No one can prove how it feels to really die. They can get close but if someone’s brain shuts down, that’s it and you can’t get answers from them.
Pain on the other hand is mostly manageable and provable with medicine and monitoring how the body reacts. Most ‘painless’ methods involve those things. Drug them up and induce a brain shut down. Sometimes these execution methods fail and they really are in pain. Sometimes they freak out because they are aware of what is happening.
It’s not perfect but other examples exist like massive injuries (like decapitation) where depending on how it happened were also likely painless.

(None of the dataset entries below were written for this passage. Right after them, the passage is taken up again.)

Lemma rmd_Round_at_view f k ord v x r :
  In ord orders -> length v = 5%nat ->
  length (Round_at f k ord v x r) = 5%nat /\
  view (next_ord ord) (Round_at f k ord v x r) =
  match view ord v with
  | [a; b; c; d; e] => [e; u32 (rol (u32 (a + f b c d + x + k)) r + e); b; rol c 10; d]
  | _ => []
  end.
Proof.
  intros Ho Hv. unfold Round_at, Round. split; [now rewrite !length_upd|].
  revert v Hv. apply list5. intros.
  repeat (destruct Ho as [<- | Ho]; [reflexivity|]). destruct Ho.
Qed.

Lemma exec_step w first l ord ji v :
  In ord orders -> length (side first v) = 5%nat -> as_step first l ord ji = true ->
  length (side first (exec w v l)) = 5%nat /\
  view (next_ord ord) (side first (exec w v l)) = rmd.step w first (view ord (side first v)) ji.
Proof.
  intros Ho Hv. destruct l as [[[s o] i] r], ji as [j i0]. unfold as_step.
  destruct (list_eq_dec _ o ord) as [->|]; [|discriminate].
  rewrite !andb_true_iff, Nat.eqb_eq, !Z.eqb_eq, Bool.eqb_true_iff.
  intros (((((_ & Hi) & Hr) & Hk) & Hs) & Hj).
  assert (E : side first (exec w v (s, ord, i, r)) =
    Round_at (fst (fst (fk s))) (snd (fst (fk s))) ord (side first v) (nth i w 0) r).
  { unfold exec. subst first. now destruct s. }
  rewrite E.
  destruct (rmd_Round_at_view (fst (fst (fk s))) (snd (fst (fk s))) ord (side first v)
    (nth i w 0) r Ho Hv) as [Hl ->].
  split; [exact Hl|]. unfold rmd.step. rewrite <- Hi, <- Hk, <- Hr.
  assert (Hf : fst (fst (fk s)) = rmd.fn (if first then j else 4 - j)%nat).
  { subst first. destruct s, j as [|[|[|[|[|]]]]]; try discriminate Hj; reflexivity. }
  rewrite Hf. revert v Hv E Hl. destruct first; cbn [side]; intros [v1 v2]; cbn [fst snd].
  - intros Hv _ _. revert v1 Hv. apply (list5 (fun l => _)). intros. unfold view.
    repeat (destruct Ho as [<- | Ho]; [reflexivity|]). destruct Ho.
  - intros Hv _ _. revert v2 Hv. apply (list5 (fun l => _)). intros. unfold view.
    repeat (destruct Ho as [<- | Ho]; [reflexivity|]). destruct Ho.
Qed.

Lemma exec_follows w first ls ord steps v :
  In ord orders -> length (side first v) = 5%nat -> follows first ls ord steps = true ->
  length (side first (fold_left (exec w) ls v)) = 5%nat /\
  side first (fold_left (exec w) ls v) =
  fold_left (rmd.step w first) steps (view ord (side first v)).
Proof.
  revert ord steps v. induction ls as [|l ls IH]; intros ord [|ji steps] v Ho Hv H;
    cbn [follows] in H; try discriminate H.
  - destruct (list_eq_dec _ ord abcde) as [->|]; [|discriminate H].
    split; [exact Hv|]. cbn [fold_left]. revert Hv. generalize (side first v).
    apply list5. reflexivity.
  - apply andb_prop in H. destruct H as [Hl H].
    destruct (exec_step w first l ord ji v Ho Hv Hl) as [Hv' E].
    cbn [fold_left]. rewrite <- E. apply IH; auto using rmd_orders_next.
Qed.

Lemma exec_lines w s first :
  length s = 5%nat ->
  length (side first (fold_left (exec w) lines (s, s))) = 5%nat /\
  side first (fold_left (exec w) lines (s, s)) = fold_left (rmd.step w first) rmd.steps s.
Proof.
  intros Hs. rewrite exec_sides.
  assert (Hv : side first (s, s) = s) by now destruct first.
  destruct (exec_follows w first (filter (on_side first) lines) abcde rmd.steps (s, s))
    as [Hl E]; [left; reflexivity|now rewrite Hv|apply rmd_lines_follow|].
  split; [exact Hl|]. rewrite E, Hv. f_equal. revert s Hs Hv Hl E. clear.
  intros s Hs _ _ _. revert s Hs. apply list5. reflexivity.
Qed.

Lemma length_Transform s chunk : length (Transform s chunk) = 5%nat.
Proof. unfold Transform. now destruct (fold_left _ _ _). Qed.

Lemma Transform_u32 s chunk : Forall is_u32 (Transform s chunk).
Proof.
  unfold Transform. destruct (fold_left _ _ _).
  repeat (apply Forall_cons; [apply u32_range|]). apply Forall_nil.
Qed.

Lemma Transform_firstn s chunk : Transform s (firstn 64 chunk) = Transform s chunk.
Proof.
  unfold Transform. replace (load (firstn 64 chunk)) with (load chunk); [reflexivity|].
  unfold load. apply map_ext_in. intros i Hi%in_seq.
  unfold ReadLE32. rewrite skipn_firstn_comm, firstn_firstn. do 2 f_equal. lia.
Qed.

Lemma ripemd160_reference s chunk :
  length s = 5%nat -> Transform s chunk = rmd.compress s chunk.
Proof.
  intros Hs. unfold Transform, rmd.compress, load.
  set (w := map _ (seq 0 16)).
  destruct (exec_lines w s true Hs) as [L1 E1], (exec_lines w s false Hs) as [L2 E2].
  destruct (fold_left (exec w) lines (s, s)) as [v1 v2]. cbn [side fst snd] in *.
  rewrite <- E1, <- E2. clear E1 E2. clearbody w.
  revert v1 L1. apply list5. intros. revert v2 L2. apply list5. intros.
  revert s Hs. apply list5. reflexivity.
Qed.

(** [ripemd160::Transform] is the RIPEMD-160 of its specification: from any
    state of five words the two unrolled and interleaved lines, with renamed
    variables and literal word numbers, constants and rotations, compute the
    reference compression, in which the word order comes from the permutations
    [rho] and [pi], the constants from roots of primes and the variables move. *)
Theorem ripemd160_transform_reference s chunk :
  length s = 5%nat -> Transform s chunk = rmd.compress s chunk.
Proof. apply ripemd160_reference. Qed.

Lemma ripemd160_transform_reference_witness :
  Transform Initialize (repeat 7 64) = rmd.compress Initialize (repeat 7 64).
Proof. exact (ripemd160_transform_reference Initialize (repeat 7 64) eq_refl). Defined.

End Refinement.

Because we know of painless ways to induce loss of consciousness. Once consciousness is lost, you are, by definition, not conscious of anything, including pain. If you’ve ever had general anesthesia, you know that the induction of unconsciousness is painless. Then the doctors do things to you that would be extremely painful if you were conscious. There’s not really a compelling argument to suggest that if the doctor were to nick an artery during surgery, causing you to bleed out that it would be any more painful than if the surgery had been a success.
I can think of two kinds of experiences.
* A form of death that kills quickly so you are dead before you know what happened.
A bullet to the head, or a decapitating accident.
* A form of death which does not traumatize the body.
Opiate or alcohol overdose or any other “death by pain killer”
Freezing to death in your sleep.
So often people claim “your loved one never felt any pain” and I want to call BS on that.